Kwetsen en mensenrechten schenden zoals het kabinet dat doet, botst met alle professionele waarden van het sociaal werk, schrijft docent-onderzoeker Jeroen Boekhoven. Niet de individuele sociaal werker, maar de beroepsgroep als geheel moet stelling nemen, meent hij.

Sociaal werkers moeten meer oog hebben voor de gevolgen van politiek beleid. Dat is een belangrijke les van het toeslagenschandaal. Sociaal werkers veroorzaakten het schandaal niet, maar speelden wel een rol bij het uitvoeren van hard en racistisch beleid. Sociaalwerkorganisaties concludeerden achteraf dat ze de staat en de belastingdienst te makkelijk hadden gevolgd en te weinig rechtsbescherming hadden geboden, bijvoorbeeld toen ze kinderen uit huis plaatsten (Haarsma, 2022; NJi, 2022).

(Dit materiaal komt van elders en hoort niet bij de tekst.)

Lemma translate_safe_witness : exists s',
  translate demo_find 0x900 demo_fork_fds = (Ok 6, s') /\ fds_inv demo_foreign ∅ s' /\ grown (known demo_find) ∅ demo_fork_fds s'.
Proof.
  assert (translate demo_find 0x900 demo_fork_fds = (Ok 6, snd (translate demo_find 0x900 demo_fork_fds))) as E by run_of.
  destruct (wp_run _ _ _ _ _ _ (translate_safe demo_find demo_foreign ∅ 0x900 demo_fork_fds (proj1 demo_inv)) E) as (H1 & H2 & _).
  eexists. split; [exact E|]. by split.
Defined.

Lemma translate_epoll_witness : exists s',
  translate demo_find 0x900 demo_fork_fds = (Ok 6, s') /\ m_fds s' !! 0x900 = Some (mkEntry 6 true false) /\
  (forall x, x ∈ default ∅ (interest (fhost s') !! 6) -> exists v e, m_fds s' !! v = Some e /\ real_fd e = x).
Proof.
  assert (translate demo_find 0x900 demo_fork_fds = (Ok 6, snd (translate demo_find 0x900 demo_fork_fds))) as E by run_of.
  refine (match wp_run _ _ _ _ _ _ (translate_epoll demo_find demo_foreign ∅ 0x900 _ (mkEntry 11 true false) 0 demo_fork_fds
    (proj1 demo_inv) eq_refl _ _ _ _) E with conj _ (conj _ (conj _ (conj Hl Hx))) => _ end).
  - reflexivity.
  - vm_compute. reflexivity.
  - vm_compute. reflexivity.
  - intros v Hv _. exfalso. revert Hv. apply not_elem_of_empty.
  - eexists. split; [exact E|]. split; [exact Hl|]. intros x Hin. destruct (proj1 (Hx x) Hin) as (v & e & _ & ? & ?). eauto.
Defined.

(** A descriptor just created: 6. *)
Definition demo_opened : FileDescriptors := snd (host_new REventfd demo_table).
Lemma demo_opened_inv : fds_inv demo_foreign {[6]} demo_opened /\ numbered demo_find demo_opened.
Proof.
  destruct demo_inv as [Hi Hn]. split; [|exact Hn].
  pose proof (inv_opened _ _ _ _ 6 Hi ltac:(lia) ltac:(by apply (bool_decide_unpack _); vm_compute)) as Hx. rewrite union_empty_r_L in Hx. exact Hx.
Qed.
Lemma manage_roundtrip_witness : exists s',
  manage 6 true demo_opened = (Ok 0x1000, s') /\ translate demo_find 0x1000 s' = (Ok 6, s') /\ fds_inv demo_foreign ({[6]} ∖ {[6]}) s'.
Proof.
  assert (manage 6 true demo_opened = (Ok 0x1000, snd (manage 6 true demo_opened))) as E by run_of.
  destruct (wp_run _ _ _ _ _ _ (manage_roundtrip demo_find demo_foreign {[6]} 6 true demo_opened
    (proj1 demo_opened_inv) (proj2 demo_opened_inv) ltac:(set_solver)) E) as (_ & H1 & _ & _ & H2 & _).
  eexists. split; [exact E|]. by split.
Defined.

Lemma destroy_closes_owned_witness :
  bool_decide (3 ∈ open_fds (fhost demo_opened)) = true /\
  (forall fd, fd ∈ open_fds (fhost (snd (FileDescriptors_destroy demo_opened))) <-> fd ∈ demo_foreign \/ fd ∈ ({[6]} : gset Z)).
Proof.
  assert (FileDescriptors_destroy demo_opened = (Ok tt, snd (FileDescriptors_destroy demo_opened))) as E by run_of.
  split; [vm_compute; reflexivity|].
  exact (wp_run _ _ _ _ _ _ (destroy_closes_owned demo_foreign {[6]} demo_opened (proj1 demo_opened_inv)) E).
Defined.

(** A master with a pipe, a listening socket (its 10) and an event. *)
Definition demo_master : FileDescriptors :=
  mkFds ∅ 0x1005 "" AT_FDCWD 256 3 0 {[0x900 := 0]} {[0 := mkEpoll {[0x1001 := 5]} ∅]} 1
    [mkPair 0x1001 0x1002 PIPE2; mkPair 0x1003 10 LISTEN; mkPair 0x1004 (-1) EVENTFD] false (mkFdHost demo_foreign ∅ 0).

Lemma demo_recorded : recorded_well demo_foreign demo_master.
Proof.
  constructor.
  - apply (bool_decide_unpack _). vm_compute. reflexivity.
  - change (socket_vfds demo_master) with [0x1001; 0x1002; 0x1003; 0x1004]. intros v Hv. rewrite !elem_of_cons, elem_of_nil in Hv.
    unfold INT_MAX. lia.
  - intros sp Hsp Hty. assert (vfd2 sp = 10) as ->.
    { simpl in Hsp. rewrite !elem_of_cons in Hsp. destruct Hsp as [-> |[-> |[-> |[]%elem_of_nil]]]; simpl in *; done. }
    split; [lia|]. split; [vm_compute; done|]. split; [done|]. vm_compute. done.
Qed.

Lemma reset_to_ok_witness : exists s',
  reset_to demo_master demo_table = (Ok tt, s') /\ table_of demo_foreign ∅ demo_master s' /\
  m_fds s' !! 0x1001 = Some (mkEntry 3 true false) /\ m_fds s' !! 0x1003 = Some (mkEntry 10 true true).
Proof.
  assert (reset_to demo_master demo_table = (Ok tt, snd (reset_to demo_master demo_table))) as E by run_of.
  eexists. split; [exact E|]. split; [|split; vm_compute; reflexivity].
  refine (wp_run _ _ _ _ _ _ (reset_to_ok demo_foreign ∅ demo_master demo_table (proj1 demo_inv) _ demo_recorded) E).
  intros vfd p v p2 Hp Hv _. exfalso. cbn [m_epoll_fds demo_master] in Hp.
  apply lookup_singleton_Some in Hp as [_ <-]. revert Hv. apply not_elem_of_empty.
Defined.

(** ** What the invariants do not cover *)

(** A limit reached while a fork is reset closes the master's listening socket (10). *)
Example reset_closes_listener :
  let master := set_limits demo_master 1 0 0 in
  let '(r, s') := reset_to (set_sockets master [mkPair 0x1001 (-1) EVENTFD; mkPair 0x1003 10 LISTEN]) demo_table in
  bool_decide (10 ∈ open_fds (fhost demo_table)) = true /\ bool_decide (10 ∈ open_fds (fhost s')) = false.
Proof. vm_compute. done. Qed.

(** Two numbers of one epoll instance: after the first is closed the second translates to a
    descriptor that is no longer open. *)
Example shared_epoll_goes_stale :
  let find := Some (fun v => if (v =? 0x900) || (v =? 0x901) then Some (mkEntry 11 true false) else None) in
  let s0 := set_epoll demo_table {[0x900 := 0; 0x901 := 0]} {[0 := mkEpoll ∅ {[0x900; 0x901]}]} 1 in
  let s1 := snd (translate find 0x900 s0) in
  let s2 := snd (translate find 0x901 s1) in
  let s3 := snd ((free None 0x900 ;;; host_close 6) s2) in
  fst (translate find 0x901 s3) = Ok 6 /\ bool_decide (6 ∈ open_fds (fhost s3)) = false.
Proof. vm_compute. done. Qed.

(** A duplicate is recorded with its real descriptor (here 5) where the others record a virtual
    one, so closing the virtual descriptor 5 drops the record of the duplicate. *)
Example duplicate_record_confused :
  m_sockets (set_sockets demo_table [mkPair 5 0x1001 DUPFD]) = [mkPair 5 0x1001 DUPFD] /\
  m_sockets (snd (free None 5 (set_sockets demo_table [mkPair 5 0x1001 DUPFD]))) = [].
Proof. vm_compute. done. Qed.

Sociaal werkers moeten kritisch mensen, groepen en gemeenschappen bevragen en input en advies leveren voor beleid

In 2024 concludeerde de Parlementaire enquêtecommissie Fraudebeleid en Dienstverlening (2024) dat de staat ‘In een verhard politiek en maatschappelijk klimaat (…) blind was geweest voor mens en recht’. Sociaal werkers hadden dit op grond van hun Beroepscode moeten signaleren en agenderen.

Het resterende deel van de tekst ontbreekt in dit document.